The United States is seeing an explosion in autism diagnoses. One researcher says our reclassification of other diseases may be partly behind the trend.
It used to be that ten years ago, for every 156 eight-year-olds, one would have autism. In 2004, that figure had risen to 1 in 125. By 2006, 1 in 110 children had it, and according to data released this March by the Centers for Disease Control, 1 in every 88 kids in America had the disorder in 2008. And that's just the national average. In some select places, such as Utah and New Jersey, the rate approaches an alarming 1 in 47.
The CDC report paints a picture of a rapidly expanding autistic population. But it doesn't tell us why so many more children are being diagnosed with the developmental disorder now than before. One obvious possibility is that the rate of autism really is increasing -- whether through factors in our surroundings that we can control or thanks to genetic factors we can't.
But it could also be that the rise in autism diagnoses has nothing to do with the actual disease so much as the way we talk about it. As Dorothy Bishop, a professor in developmental psychology at Oxford, notes on her blog, what we're seeing may just be a matter of "diagnostic substitution."
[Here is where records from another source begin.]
(** C5: a commit whose ROB head is ready and has [use_rd] writes the
    result to [reg_file[rd]]; it clears [RAT[rd]] when that still equals
    the head's ROB index and otherwise leaves the RAT as it is, so the
    mapping a later writer has set survives; the mappings of the other
    registers are never touched.  With [rd] inside the register file and
    the retired count within the fetched count, the commit returns. *)
Theorem commit_writes_rd_and_guards_RAT
    (c : Core FU) (rob_head : ROB.entry_t) (instr : Instr) :
  ROB.empty (ROB_ c) = false ->
  ROB.get_entry (ROB_ c) (ROB.head_index (ROB_ c)) = Ok rob_head ->
  ROB.ready rob_head = true ->
  ROB.instr rob_head = Some instr ->
  use_rd (getExeFlags instr) = true ->
  (forall c', commit c = Ok c' ->
     vec_at (reg_file_ c') (getRd instr) = Ok (ROB.result rob_head)
     /\ (RAT_ c !! getRd instr = Some (ROB.head_index (ROB_ c)) ->
         RAT_ c' !! getRd instr = None)
     /\ (RAT_ c !! getRd instr <> Some (ROB.head_index (ROB_ c)) ->
         RAT_ c' = RAT_ c)
     /\ (forall r, r <> getRd instr -> RAT_ c' !! r = RAT_ c !! r))
  /\ (0 <= getRd instr < Z.of_nat (length (reg_file_ c)) ->
      perf_stats_instrs c <= fetched_instrs_ c ->
      exists c', commit c = Ok c').
Proof.
  intros Hne Hhead Hready Hinstr Huse.
  rewrite (commit_ready_head c rob_head instr Hne Hhead Hready Hinstr).
  unfold commit_write. rewrite Huse. split.
  - intros c'.
    destruct (vec_set (reg_file_ c) (getRd instr) (ROB.result rob_head))
      as [regs | ] eqn:Hset; simpl; [ | discriminate ].
    destruct (Z.leb_spec (perf_stats_instrs c) (fetched_instrs_ c)) as [Hle | Hgt].
    + case_bool_decide as Heq; simpl; intros [= <-]; simpl;
        (split; [ apply (vec_at_set_eq _ _ _ _ Hset) | ]).
      * split; [ intros _; apply lookup_delete_eq | ].
        split; [ intros Hdiff; contradiction | ].
        intros r Hr. apply lookup_delete_ne. congruence.
      * split; [ intros Hsame; contradiction | ].
        split; [ reflexivity | ]. reflexivity.
    + case_bool_decide; simpl; discriminate.
  - intros Hrd Hperf.
    destruct (vec_set (reg_file_ c) (getRd instr) (ROB.result rob_head))
      as [regs | ] eqn:Hset; simpl.
    + destruct (Z.leb_spec (perf_stats_instrs c) (fetched_instrs_ c)) as [Hle | Hgt]; [ | lia ].
      case_bool_decide; simpl; eauto.
    + unfold vec_set in Hset.
      destruct (Z.ltb_spec (getRd instr) 0); [ lia | ].
      destruct (Z.leb_spec (Z.of_nat (length (reg_file_ c))) (getRd instr)); [ lia | ].
      discriminate Hset.
Qed.

End Commit.

(** Scenario 7 of the spec: the first writer of x1 commits while the RAT
    maps x1 to the second writer (ROB index 1); the register file gets the
    first result and the mapping stays. *)
Lemma commit_writes_rd_and_guards_RAT_witness :
  exists c', commit two_writers_core = Ok c'
             /\ vec_at (reg_file_ c') 1 = Ok 1
             /\ RAT_ c' = RAT_ two_writers_core
             /\ RAT_ c' !! 1 = Some 1.
Proof.
  destruct (commit_writes_rd_and_guards_RAT two_writers_core _ _
              eq_refl eq_refl eq_refl eq_refl eq_refl) as [Hprop Htot].
  assert (Hrd : 0 <= 1 < 32) by lia.
  assert (Hperf : 0 <= 2) by lia.
  destruct (Htot Hrd Hperf) as [c' Hc'].
  exists c'. split; [ exact Hc' | ].
  destruct (Hprop c' Hc') as (Hreg & _ & Hkeep & _).
  split; [ exact Hreg | ].
  assert (HRAT : RAT_ c' = RAT_ two_writers_core).
  { apply Hkeep. vm_compute. discriminate. }
  split; [ exact HRAT | ]. rewrite HRAT. reflexivity.
Defined.
Lemma run_ready W (tag : string) (tag_data : json) (custom : ImageState) :
  CUSTOM_REGISTRY W = "dockerhub" ∨ CUSTOM_REGISTRY W = "ghcr" →
  result (get_latest_caddy_release W (environ_get W "GITHUB_TOKEN") initial) = Ret tag →
  upstream_state W tag = Ret PRESENT_COMPLETE →
  result (custom_check W tag) = Ret tag_data →
  image_state W tag_data = Ret custom →
  ∃ evs,
    run W = prepend evs
              (report_decision W tag (negb (is_complete custom)) (cursors (custom_check W tag)))
    ∧ Forall plain evs
    ∧ requested evs = ([release_request W (environ_get W "GITHUB_TOKEN");
                        docker_hub_request OFFICIAL_CADDY_IMAGE (Py.lstrip_v tag)]
                       ++ requested (events (custom_check W tag)))%list
    ∧ In (Info (decision_message tag (negb (is_complete custom)))) evs.
Proof.
  intros Hreg Hrel Hup Hcustom Hstate. unfold upstream_state, image_state in Hup.
  unfold image_state in Hstate.
  run_to_upstream W tag Hreg. rename data into official.
  unfold bind at 1. destruct (Py.truthy official) eqn:Htruthy; [| discriminate].
  unfold bind at 1. simpl. unfold bind at 1.
  run_get_platforms W official (at_request 2) r3 evs3 Hq3 Hr3 Hp3. rewrite <- Hr3 in Hup.
  destruct r3 as [found| |]; try discriminate.
  destruct (has_all_required found) eqn:Hall; [| discriminate].
  simpl. rewrite bind_log_info. unfold bind at 1.
  change ((if String.eqb (CUSTOM_REGISTRY W) "dockerhub"
           then check_docker_hub_tag W (CUSTOM_IMAGE W) (CUSTOM_TAG_PREFIX ++ Py.lstrip_v tag)
           else check_ghcr_tag W (CUSTOM_IMAGE W) (CUSTOM_TAG_PREFIX ++ Py.lstrip_v tag)
                  (environ_get W "GITHUB_TOKEN")) (at_request 2))
    with (custom_check W tag).
  pose proof (network_custom_check W tag) as [Hp4 _].
  destruct (custom_check W tag) as [r4 c4 evs4]. simpl in *. subst r4.
  unfold bind at 1. destruct (Py.truthy tag_data) eqn:Htruthy'.
  - unfold bind at 1. simpl. unfold bind at 1.
    run_get_platforms W tag_data c4 r5 evs5 Hq5 Hr5 Hp5. rewrite <- Hr5 in Hstate.
    destruct r5 as [found'| |]; try discriminate.
    destruct (has_all_required found') eqn:Hall'; simplify_eq/=.
    all: rewrite bind_log_info, !prepend_prepend; eexists; split; [reflexivity |].
    all: split_and!; [plain_events | | in_events].
    all: rewrite !requested_app; simpl; rewrite !requested_app, Hq1, Hq2, Hq3, Hq5; simpl.
    all: by rewrite !app_nil_r.
  - simplify_eq/=.
    rewrite bind_log_info, !prepend_prepend; eexists; split; [reflexivity |].
    split_and!; [plain_events | | in_events].
    rewrite !requested_app; simpl; rewrite !requested_app, Hq1, Hq2, Hq3; simpl.
    by rewrite ?app_nil_r.
Qed.
Lemma TargetUrl_inv_truthy (t : option string) :
  TargetUrl_inv t -> truthy t = true <-> t <> None.
Proof.
  destruct t as [h|]; simpl.
  - intros Hinv. split; [discriminate | intros _].
    apply nonempty_true. intros ->. destruct Hinv as [H | H]; discriminate H.
  - intros _. split; [discriminate | congruence].
Qed.

(** C1.  A resolved target with an origin header is admitted exactly when the
    target is not null, no blacklist pattern is found in the target, and the
    origin header is null or some whitelist pattern is found in it; under the
    default configuration every target that is not null is admitted, whatever
    the origin. *)
Theorem admission_rule (targetUrl originHeader : option string) (config : Config) :
  PlatformLaws P -> TargetUrl_inv targetUrl ->
  (admitted targetUrl originHeader config = true <->
     targetUrl <> None /\
     (forall t pattern,
        targetUrl = Some t -> In pattern (blacklistUrls config) ->
        regex_search t pattern = false) /\
     (originHeader = None \/
      exists o pattern,
        originHeader = Some o /\ In pattern (whitelistOrigins config) /\
        regex_search o pattern = true))
  /\ (targetUrl <> None -> admitted targetUrl originHeader default_config = true).
Proof.
  intros L Hinv. pose proof (TargetUrl_inv_truthy _ Hinv) as Ht.
  unfold admitted. split.
  - rewrite !andb_true_iff, negb_true_iff, Ht.
    destruct targetUrl as [t|]; [|split; [intros [[Hn _] _] | intros [Hn _]]; congruence].
    rewrite isListedInWhitelist_false.
    destruct originHeader as [o|].
    + rewrite isListedInWhitelist_true. split.
      * intros [[_ Hb] (p & Hin & Hm)]. split; [discriminate|]. split.
        -- intros t' q [= <-]. apply Hb.
        -- right. eauto.
      * intros (_ & Hb & [Ho | (o' & p & [= <-] & Hin & Hm)]); [discriminate|].
        split; [split; [discriminate | eauto] | eauto].
    + simpl. split.
      * intros [[_ Hb] _]. split; [discriminate|]. split; [|now left].
        intros t' q [= <-]. apply Hb.
      * intros (_ & Hb & _). split; [split; [discriminate | eauto] | reflexivity].
  - intros Hn. apply Ht in Hn. rewrite Hn.
    destruct targetUrl as [t|]; [|discriminate Hn].
    destruct originHeader as [o|]; simpl; [|reflexivity].
    now rewrite regex_dot_star.
Qed.

End Admission.

Lemma admission_rule_witness :
  admitted (P := reference_platform) (Some "https://httpbin.org/get")
           (Some "https://app.test") default_config = true.
Proof.
  refine (proj2 (admission_rule (P := reference_platform) (Some "https://httpbin.org/get")
                   (Some "https://app.test") default_config reference_laws _) _).
  - right. reflexivity.
  - discriminate.
Defined.

(** ** Target resolution *)

Section Resolver.
Context `{P : Platform} (L : PlatformLaws P).

Lemma decodeCandidate_nonempty (searchString : string) :
  searchString <> "" -> decodeCandidate searchString <> "".
Proof.
  intros Hs. unfold decodeCandidate.
  destruct (decodeURIComponent searchString) as [d1|] eqn:H1.
  - pose proof (decode_nonempty _ _ H1 Hs) as Hd1.
    destruct (includes d1 "%").
    + destruct (decodeURIComponent d1) as [d2|] eqn:H2.
      * exact (decode_nonempty _ _ H2 Hd1).
      * destruct (_ || _); assumption.
    + assumption.
  - destruct (_ || _); assumption.
Qed.

Lemma URL_search_of_cons (c : ascii) (q : string) :
  URL_search_of (String c q) = "?" +:+ String c q.
Proof. reflexivity. Qed.

(** Every candidate the handler extracts is a non-empty string. *)
Lemma extractTarget_nonempty (q c : string) :
  extractTarget q = Some c -> c <> "".
Proof.
  unfold extractTarget.
  set (targetUrl := searchParams_get (parse_query q) "url").
  destruct (truthy targetUrl) eqn:Ht; cbn [negb andb].
  - intros Hc. rewrite Hc in Ht. now apply nonempty_true.
  - destruct q as [|a q].
    + subst targetUrl. rewrite parse_query_empty. discriminate.
    + rewrite URL_search_of_cons. cbn [String.append startsWith substring].
      rewrite Ascii.eqb_refl. cbn [andb].
      change (nonempty (String a q)) with true. cbv iota.
      destruct (_ || _).
      * destruct (test_http_scheme (reconstruct (parse_query (String a q)))) eqn:Hr.
        -- simpl. apply test_http_scheme_nonempty in Hr.
           apply nonempty_true in Hr. rewrite Hr. simpl.
           intros [= <-]. now apply nonempty_true.
        -- rewrite Ht. cbn [negb]. intros [= <-].
           now apply decodeCandidate_nonempty.
      * rewrite Ht. cbn [negb]. intros [= <-].
        now apply decodeCandidate_nonempty.
Qed.

Lemma with_scheme_cases (c : string) :
  (startsWith_ci c "http://" = true /\ with_scheme c = c) \/
  startsWith_ci (with_scheme c) "https://" = true.
Proof.
  unfold with_scheme, test_http_scheme.
  destruct (startsWith_ci c "http://") eqn:H1; [now left|].
  destruct (startsWith_ci c "https://") eqn:H2; [now right|].
  right. reflexivity.
Qed.

Lemma normalizeTarget_Some (c : string) :
  c <> "" ->
  normalizeTarget (Some c)
  = href <$> URL_parse (if test_http_scheme c then c else "https://" +:+ c).
Proof.
  intros Hc. unfold normalizeTarget, with_scheme. simpl.
  apply nonempty_true in Hc. rewrite Hc.
  destruct (test_http_scheme c); simpl; now destruct (URL_parse _).
Qed.

Lemma normalizeTarget_inv (c : string) :
  c <> "" -> TargetUrl_inv (normalizeTarget (Some c)).
Proof.
  intros Hc. unfold normalizeTarget. simpl.
  apply nonempty_true in Hc. rewrite Hc.
  destruct (URL_parse (with_scheme c)) as [u|] eqn:Hu; simpl; [|exact I].
  destruct (with_scheme_cases c) as [[H Heq] | H].
  - left. rewrite Heq in Hu. exact (href_http _ _ H Hu).
  - right. exact (href_https _ _ H Hu).
Qed.

(** C3.  A candidate that does not start with [http://] or [https://], in
    any letter case, gets [https://] in front of it before it is parsed as a
    URL, and the target is null when that fails; without a candidate the
    target is null; every candidate the handler extracts from a query is a
    non-empty string; and the resolved target is null or a string that starts
    with [http://] or [https://]. *)
Theorem target_normalization (q c : string) :
  (c <> "" ->
   normalizeTarget (Some c)
   = href <$> URL_parse (if test_http_scheme c then c else "https://" +:+ c)
   /\ TargetUrl_inv (normalizeTarget (Some c)))
  /\ normalizeTarget None = None
  /\ (forall c', extractTarget q = Some c' -> c' <> "")
  /\ TargetUrl_inv (resolveTarget q).
Proof.
  split; [|split; [|split]].
  - intros Hc. split; [now apply normalizeTarget_Some | now apply normalizeTarget_inv].
  - reflexivity.
  - intros c'. apply extractTarget_nonempty.
  - unfold resolveTarget. destruct (extractTarget q) as [c'|] eqn:Hq.
    + apply normalizeTarget_inv. exact (extractTarget_nonempty _ _ Hq).
    + exact I.
Qed.

(** C10, as the code has it.  A candidate that does not start with [http://]
    or [https://] is not accepted as it is, whatever scheme it carries: the
    handler parses [https://] followed by the candidate, so the resolved target
    is null or starts with [https://]. *)
Theorem foreign_scheme_prefixed (c : string) :
  c <> "" -> test_http_scheme c = false ->
  normalizeTarget (Some c) = href <$> URL_parse ("https://" +:+ c)
  /\ (forall t, normalizeTarget (Some c) = Some t -> startsWith t "https://" = true).
Proof.
  intros Hc Ht. rewrite (normalizeTarget_Some _ Hc), Ht. split; [reflexivity|].
  intros t. destruct (URL_parse ("https://" +:+ c)) as [u|] eqn:Hu; [|discriminate].
  intros [= <-]. exact (href_https ("https://" +:+ c) u eq_refl Hu).
Qed.

End Resolver.

Lemma target_normalization_witness :
  TargetUrl_inv (resolveTarget (P := reference_platform) "api.example.com/data").
Proof.
  exact (proj2 (proj2 (proj2
    (target_normalization (P := reference_platform) reference_laws
       "api.example.com/data" "api.example.com/data")))).
Defined.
"The basic idea," she writes, "is that children who would previously have received another diagnosis or no diagnosis are now being identified with autism spectrum disorder (ASD)."
That's in part because we're now coming to recategorize what might once have been called retardation, semantic-pragmatic disorder, or something else. Our improving classifications for the brain disease have, in other words, gotten articulate enough that we can place kids with decent accuracy on a wide-ranging autistic spectrum. Since the definitions are relatively flexible, the fact that there are degrees of the disorder might be one explanation for why so many children seem to have "it."
Bishop also hints that our threshold for diagnosis is falling -- that is, doctors may be making calls based on a minimum of evidence. There are two big tests for diagnosing autism: ADOS-G and ADI-R. These two exams sometimes produce competing conclusions. In a 2008 study, Bishop found that in a given pool of test subjects, only 21 percent had ADOS and ADI results that agreed with one another. Sixty-six percent had differing results between the two surveys. If you diagnose autism based on the positive results of one test and not both, then you'd be diagnosing the disorder roughly three times as often.
There's a material incentive that may be driving up autism cases, too, Bishop says. Since autism is a well-supported disease with lots of resources, some kids may be getting diagnosed with it even if they really have something else.
In a study conducted in 2010, Bishop examined a group of children with an unrelated condition known as trisomy. Although autism isn't mentioned anywhere in the literature on trisomy, Bishop noticed that a far greater share of trisomy patients were being diagnosed with ASD compared to the general population, leading the researchers to suspect diagnostic substitution. It's not an airtight case, but two other studies have managed to replicate Bishop's results since her paper was published.
It is becoming clear that changing diagnostic criteria, increased awareness of ASD, and strategic use of diagnosis to gain access to services, have had a massive effect on the numbers of children with ASD. When I started studies in this area, I thought diagnostic substitution had happened but I did not think it would be sufficient to explain the increase in numbers of ASD diagnoses. But now, on the basis of studies reviewed here, I think it could be the full story.
And it isn't just with autism that our prevalence perceptions may be skewed. Aaron Carroll of The Incidental Economist passes along this chart from the British Medical Journal showing that mortality rates from diseases like melanoma, prostate cancer, and breast cancer have stayed the same over time even as the number of diagnoses skyrocketed. If the data are right, what we often think of as "epidemics" may not be so serious, after all, but rather just a sign of our attitude toward these afflictions, for better or for worse.